What needs to be done:
Please reproduce the entries below exactly, starting at the first line and ending with the line that holds "Lemma ensureDir_adds fs".

Recorded information:
Lemma mkdirs_from_keeps base rest fs fs' :
  mkdirs_from base rest fs = Ok fs' →
  ∀ q n, fs !! q = Some n → fs' !! q = Some n.
Proof.
  revert base fs. induction rest as [|x rest IH]; intros base fs; simpl.
  - destruct (fs !! base) as [[c|]|] eqn:E; intros [= <-] q n Hq; try done.
    rewrite lookup_insert_ne; [done|]. intros ->. congruence.
  - destruct (fs !! base) as [[c|]|] eqn:E; [done| |]; intros H q n Hq.
    + by eapply IH.
    + eapply IH; [done|]. rewrite lookup_insert_ne; [done|].
      intros ->. congruence.
Qed.

Lemma mkdirs_from_adds base rest fs fs' :
  mkdirs_from base rest fs = Ok fs' →
  ∀ q n, fs' !! q = Some n →
    fs !! q = Some n ∨
    (n = Dir ∧ fs !! q = None ∧ base `prefix_of` q ∧ q `prefix_of` base ++ rest).
Proof.
  revert base fs. induction rest as [|x rest IH]; intros base fs; simpl.
  - destruct (fs !! base) as [[c|]|] eqn:E; intros [= <-] q n Hq; auto.
    destruct (decide (base = q)) as [<-|Hne].
    + rewrite lookup_insert_eq in Hq. injection Hq as <-.
      right. rewrite app_nil_r. done.
    + rewrite lookup_insert_ne in Hq by done. by left.
  - destruct (fs !! base) as [[c|]|] eqn:E; [done| |]; intros H q n Hq.
    + destruct (IH _ _ H q n Hq) as [?|(-> & ? & Hb & Hq')]; [by left|].
      right. rewrite <- (assoc_L (++)) in Hq'. repeat split; try done.
      by eapply prefix_app_l.
    + destruct (IH _ _ H q n Hq) as [Hq1|(-> & Hq1 & Hb & Hq')].
      * destruct (decide (base = q)) as [<-|Hne].
        -- rewrite lookup_insert_eq in Hq1. injection Hq1 as <-.
           right. repeat split; try done. by apply prefix_app_r.
        -- rewrite lookup_insert_ne in Hq1 by done. by left.
      * right. rewrite <- (assoc_L (++)) in Hq'.
        destruct (decide (base = q)) as [<-|Hne].
        -- by rewrite lookup_insert_eq in Hq1.
        -- rewrite lookup_insert_ne in Hq1 by done.
           repeat split; try done. by eapply prefix_app_l.
Qed.

Lemma ensureDir_keeps fs p fs' :
  ensureDir fs p = Ok fs' → ∀ q n, fs !! q = Some n → fs' !! q = Some n.
Proof. apply mkdirs_from_keeps. Qed.

Lemma ensureDir_adds fs p fs' :
  ensureDir fs p = Ok fs' →
  ∀ q n, fs' !! q = Some n →
    fs !! q = Some n ∨ (n = Dir ∧ fs !! q = None ∧ q `prefix_of` p).
Proof.
  intros H q n Hq.
  destruct (mkdirs_from_adds _ _ _ _ H q n Hq) as [?|(?&?&?&?)]; auto.
Qed.

Lemma elem_of_subtree fs src rel n :
  (rel, n) ∈ subtree fs src ↔ fs !! (src ++ rel) = Some n.
Proof.
  unfold subtree. rewrite list_elem_of_omap. split.
  - intros ([q m] & Hin & Hs). apply elem_of_map_to_list in Hin.
    simpl in Hs. destruct (strip src q) as [r|] eqn:E; [|done].
    injection Hs as -> ->. apply strip_Some in E. by subst.
  - intros H. exists (src ++ rel, n). split.
    + by apply elem_of_map_to_list.
    + simpl. by rewrite strip_app.
Qed.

Answer space:
Lemma mkdirs_from_keeps base rest fs fs' :
  mkdirs_from base rest fs = Ok fs' →
  ∀ q n, fs !! q = Some n → fs' !! q = Some n.
Proof.
  revert base fs. induction rest as [|x rest IH]; intros base fs; simpl.
  - destruct (fs !! base) as [[c|]|] eqn:E; intros [= <-] q n Hq; try done.
    rewrite lookup_insert_ne; [done|]. intros ->. congruence.
  - destruct (fs !! base) as [[c|]|] eqn:E; [done| |]; intros H q n Hq.
    + by eapply IH.
    + eapply IH; [done|]. rewrite lookup_insert_ne; [done|].
      intros ->. congruence.
Qed.

Lemma mkdirs_from_adds base rest fs fs' :
  mkdirs_from base rest fs = Ok fs' →
  ∀ q n, fs' !! q = Some n →
    fs !! q = Some n ∨
    (n = Dir ∧ fs !! q = None ∧ base `prefix_of` q ∧ q `prefix_of` base ++ rest).
Proof.
  revert base fs. induction rest as [|x rest IH]; intros base fs; simpl.
  - destruct (fs !! base) as [[c|]|] eqn:E; intros [= <-] q n Hq; auto.
    destruct (decide (base = q)) as [<-|Hne].
    + rewrite lookup_insert_eq in Hq. injection Hq as <-.
      right. rewrite app_nil_r. done.
    + rewrite lookup_insert_ne in Hq by done. by left.
  - destruct (fs !! base) as [[c|]|] eqn:E; [done| |]; intros H q n Hq.
    + destruct (IH _ _ H q n Hq) as [?|(-> & ? & Hb & Hq')]; [by left|].
      right. rewrite <- (assoc_L (++)) in Hq'. repeat split; try done.
      by eapply prefix_app_l.
    + destruct (IH _ _ H q n Hq) as [Hq1|(-> & Hq1 & Hb & Hq')].
      * destruct (decide (base = q)) as [<-|Hne].
        -- rewrite lookup_insert_eq in Hq1. injection Hq1 as <-.
           right. repeat split; try done. by apply prefix_app_r.
        -- rewrite lookup_insert_ne in Hq1 by done. by left.
      * right. rewrite <- (assoc_L (++)) in Hq'.
        destruct (decide (base = q)) as [<-|Hne].
        -- by rewrite lookup_insert_eq in Hq1.
        -- rewrite lookup_insert_ne in Hq1 by done.
           repeat split; try done. by eapply prefix_app_l.
Qed.

Lemma ensureDir_keeps fs p fs' :
  ensureDir fs p = Ok fs' → ∀ q n, fs !! q = Some n → fs' !! q = Some n.
Proof. apply mkdirs_from_keeps. Qed.

Lemma ensureDir_adds fs p fs' :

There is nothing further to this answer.